None of that came from documentation. It came from reading what the system stores and how.

The same name can hide two completely different things

The sharpest lesson from that dig was a trap I now look for everywhere. The same import name — a shared package the code pulled in to talk to “the database” — resolved to two entirely different implementations depending on which component used it. In one, it meant one database technology; in another, the same name meant a totally different database. Identical import, opposite realities.

If I’d trusted the name, I’d have built a completely wrong picture of how data flowed. Only following it down to what it actually connected to revealed the split. It’s the data-layer cousin of a shared name not being a shared file: a label is a hope, the implementation is the truth, and the only way to know which you’ve got is to follow the reference to its real target.

A migration that keeps the interface and swaps the guts

The most elegant thing I found was also the easiest to miss: the team had changed the implementation of the data layer while keeping the name of the interface constant. Consuming code kept importing the same thing; underneath, the storage engine had been swapped. The callers didn’t have to change, which is exactly the property you want in a migration — but it also meant you could not tell, from the calling code alone, what was actually backing it.

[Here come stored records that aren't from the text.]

Lemma sorted_split a b l k : StronglySorted older (l ++ k) → a ∈ l → b ∈ k → older a b.
Proof.
  intros Hs Ha Hb. induction l as [|x l IH]; [by apply not_elem_of_nil in Ha|]. cbn [app] in Hs.
  apply StronglySorted_inv in Hs as [Hl Hx]. apply elem_of_cons in Ha as [->|Ha]; [|by apply IH].
  rewrite Forall_forall in Hx. apply Hx, elem_of_app. by right.
Qed.

Lemma filter_ids f l : NoDup (id <$> l) → NoDup (List.filter f l).
Proof.
  intros Hn%NoDup_fmap_1. by apply NoDup_ListNoDup, List.NoDup_filter, NoDup_ListNoDup.
Qed.

Lemma ids_inj l c d : NoDup (id <$> l) → c ∈ l → d ∈ l → id d = id c → d = c.
Proof.
  intros Hn Hc Hd Hid. apply list_elem_of_lookup in Hd as [j Hj], Hc as [k Hk].
  assert (j = k) as ->; [|congruence].
  eapply (NoDup_lookup _ _ _ (id c) Hn); rewrite list_lookup_fmap; [by rewrite Hj; simpl; rewrite Hid|by rewrite Hk].
Qed.

(** What a sweep takes: by age exactly the recordings whose date, the one
the console shows, has passed; by size a run of the oldest of the others, only
when a cap is set, and then no more than it takes: what is kept fits the cap,
and would not with the last one dropped.  Nothing else is touched. *)
Theorem purge_selection cands p now :
  NoDup (id <$> cands) → StronglySorted older cands → Forall (λ c, 0 ≤ size c) cands → total cands ≤ MaxInt64 →
  let reason c := selectForPurge cands p now !! id c in
  ∃ dropped kept, List.filter (λ c, negb (expired p now c)) cands = dropped ++ kept
    ∧ (∀ c, c ∈ cands → (reason c = Some "age" ↔ ∃ t, keptUntil (until c) (Some (finished c)) false p = Some t ∧ t < now)
        ∧ (reason c = Some "size" ↔ c ∈ dropped) ∧ (reason c = None ↔ c ∈ kept))
    ∧ (∀ a b, a ∈ dropped → b ∈ kept → finished a ≤ finished b)
    ∧ (MaxTotalBytes p ≤ 0 → dropped = [])
    ∧ (0 < MaxTotalBytes p → total kept ≤ MaxTotalBytes p ∧ ∀ d c, dropped = d ++ [c] → MaxTotalBytes p < size c + total kept).
Proof.
  intros Hn Hs Hsz Ht. cbv zeta. unfold selectForPurge.
  destruct (by_age_spec p now cands Hsz Ht) as (reason & -> & Hreason).
  set (alive := List.filter _ cands). pose proof (sizes_filter (λ c, negb (expired p now c)) cands Hsz) as Hasz. fold alive in Hasz.
  pose proof (total_sublist (λ c, negb (expired p now c)) cands Hsz) as Hat. fold alive in Hat.
  assert (∃ dropped kept, alive = dropped ++ kept ∧
    (∀ i, (if 0 <? MaxTotalBytes p then by_size (MaxTotalBytes p) alive (total alive) reason else reason) !! i
          = if bool_decide (i ∈ id <$> dropped) then Some "size" else reason !! i) ∧
    (MaxTotalBytes p ≤ 0 → dropped = []) ∧
    (0 < MaxTotalBytes p → total kept ≤ MaxTotalBytes p ∧ ∀ d c, dropped = d ++ [c] → MaxTotalBytes p < size c + total kept))
    as (dropped & kept & Hsplit & Hlook & Hoff & Hon).
  { destruct (Z.ltb_spec 0 (MaxTotalBytes p)) as [Hp|Hp].
    - destruct (by_size_spec (MaxTotalBytes p) alive reason Hp Hasz ltac:(lia)) as (dropped & kept & ? & ? & ? & ?).
      exists dropped, kept. split_and!; try done. lia.
    - exists [], alive. split_and!; [done| |done|lia]. intros i. by rewrite bool_decide_eq_false_2 by apply not_elem_of_nil. }
  exists dropped, kept. split_and!; try done.
  - intros c Hc. rewrite Hlook.
    pose proof (λ d Hd, ids_inj cands c d Hn Hc Hd) as Hinj.
    assert (∀ d, d ∈ alive ↔ d ∈ cands ∧ expired p now d = false) as Halive.
    { intros d. unfold alive. rewrite list_elem_of_In, filter_In, <-list_elem_of_In, negb_true_iff. done. }
    assert (bool_decide (id c ∈ id <$> dropped) = true ↔ c ∈ dropped) as Hdrop.
    { rewrite bool_decide_eq_true, list_elem_of_fmap. split; [|eauto]. intros (d & Hid & Hd).
      rewrite <-(Hinj d); [done| |done]. apply Halive. rewrite Hsplit. apply elem_of_app. by left. }
    assert (reason !! id c = if expired p now c then Some "age" else None) as ->.
    { destruct (expired p now c) eqn:E; [apply Hreason; eauto|].
      destruct (reason !! id c) as [r|] eqn:Er; [|done]. apply Hreason in Er as (_ & d & Hd & Hid & Hx).
      rewrite (Hinj d Hd Hid) in Hx. congruence. }
    rewrite <-expired_keptUntil, <-Hdrop.
    pose proof (Halive c) as Hac. rewrite Hsplit, elem_of_app in Hac.
    pose proof (filter_ids (λ c, negb (expired p now c)) cands Hn) as Hna. fold alive in Hna.
    rewrite Hsplit, NoDup_app in Hna. destruct Hna as (_ & Hdisj & _).
    destruct (bool_decide (id c ∈ id <$> dropped)) eqn:Ed, (expired p now c) eqn:Ex; naive_solver.
  - pose proof (filter_sorted (λ c, negb (expired p now c)) cands Hs) as Hsa. fold alive in Hsa. rewrite Hsplit in Hsa.
    intros a b. by apply sorted_split.
Qed.

Definition ex_cand (i : string) (n : Z) (f : time) : purgeCandidate := {| id := i; uri := ("file:///rec/" ++ i)%string; size := n; finished := f; until := None |}.

Definition ex_policy : RetentionPolicy := {| MaxAgeDays := 30; MaxTotalBytes := 100; UpdatedAt := None; UpdatedBy := "" |}.

Definition ex_cands : list purgeCandidate := [ex_cand "a" 10 0; ex_cand "b" 60 (40 * Day); ex_cand "c" 50 (41 * Day); ex_cand "d" 50 (42 * Day)].

(** Forty-five days in, the first goes by age and the second to fit the cap. *)
Lemma purge_selection_witness :
  map_to_list (selectForPurge ex_cands ex_policy (45 * Day)) = map_to_list (<["b" := "size"]> {["a" := "age"]}) ∧
  ∃ dropped kept, List.filter (λ c, negb (expired ex_policy (45 * Day) c)) ex_cands = dropped ++ kept ∧ total kept ≤ 100.
Proof.
  split; [vm_compute; reflexivity|].
  assert (NoDup (id <$> ex_cands)) as H1 by (apply (bool_decide_unpack (NoDup (id <$> ex_cands))); vm_compute; exact I).
  assert (StronglySorted older ex_cands) as H2.
  { repeat (constructor; [|repeat (constructor; [vm_compute; discriminate|]); constructor]). constructor. }
  assert (Forall (λ c, 0 ≤ size c) ex_cands) as H3 by (repeat (constructor; [vm_compute; discriminate|]); constructor).
  assert (total ex_cands ≤ MaxInt64) as H4 by (vm_compute; discriminate).
  destruct (purge_selection ex_cands ex_policy (45 * Day) H1 H2 H3 H4) as (dropped & kept & E & _ & _ & _ & Hon).
  exists dropped, kept. split; [exact E|]. exact (proj1 (Hon eq_refl)).
Defined.

(** * The sweep beside the move *)
Section Interleaved.
Context (bucket prefix : string).

Abbreviation copy := (copy_uri bucket prefix).

(** Where the mover is in [moveOne], with the row it read. *)
Inductive mover_at :=
| MIdle
| MOpened (i : string) (r : Recording) (content : bytes)
| MUploaded (i : string) (r : Recording) (content : bytes)
| MSwitched (i : string) (r : Recording)  (* the local file still to go *)
| MAbandon (i : string) (r : Recording).  (* the copy still to go *)

(** The whole: the world, the sweep's plan, the candidate whose blob it has
deleted and whose row it has still to mark, and the mover.  The last two are for
the statements alone: the URIs at which a call that stores or removes a blob
went wrong, and the recordings whose blob was deleted and whose mark failed. *)
Record sys := Sys {
  w : world; todo : list (purgeCandidate * string); marking : option (purgeCandidate * string); mover : mover_at;
  left_ : gset string; unmarked : gset string }.

Definition is_file (r : Recording) : bool := Strings.HasPrefix (StorageURI r) "file://".

(** What a mover that goes no further leaves behind. *)
Definition leaves (m : mover_at) : gset string :=
  match m with
  | MIdle | MOpened _ _ _ => ∅
  | MUploaded i r _ | MAbandon i r => {[copy i r]}
  | MSwitched _ r => {[StorageURI r]}
  end.

Definition leaves_unmarked (k : option (purgeCandidate * string)) : gset string := match k with Some c => {[id c.1]} | None => ∅ end.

That’s a genuinely good design move — migrating without touching the callers is how you change a system without a flag day. But it has a cost for whoever comes next: the seam is invisible from the outside. The only way to see it is to read the data layer and ask what the stable name resolves to today. Stable interfaces are great for callers and quietly hostile to archaeologists.

How I read a system’s data model now

When I sit down with an unfamiliar system, the order of operations is roughly:

  • Find the connection config first. What does it actually connect to, and how many distinct stores are there? (Often more than the docs admit.)
  • Read the entities/tables as the domain model. The names and relationships are the business logic, compressed.
  • Note the keys and indexes. Partition and primary keys dictate the access patterns — they tell you how the system is meant to be queried, and where it will hurt if you query it wrong.
  • Look for what’s encrypted or transformed on write. That’s where the real sensitivity and the real secrets live, and it’s almost never in the overview.
  • Chase shared names to their real targets. Don’t assume one name means one thing across a codebase.

Then, and only then, I go read the documentation — as a set of claims to verify against the model, not as the source of truth. Half the time the doc is a decent map; the other half it’s a museum piece, and the schema is the only thing telling me where the system actually is. If you’ve inherited a system and learned its real shape by reading its tables, I’d love to hear what it taught you.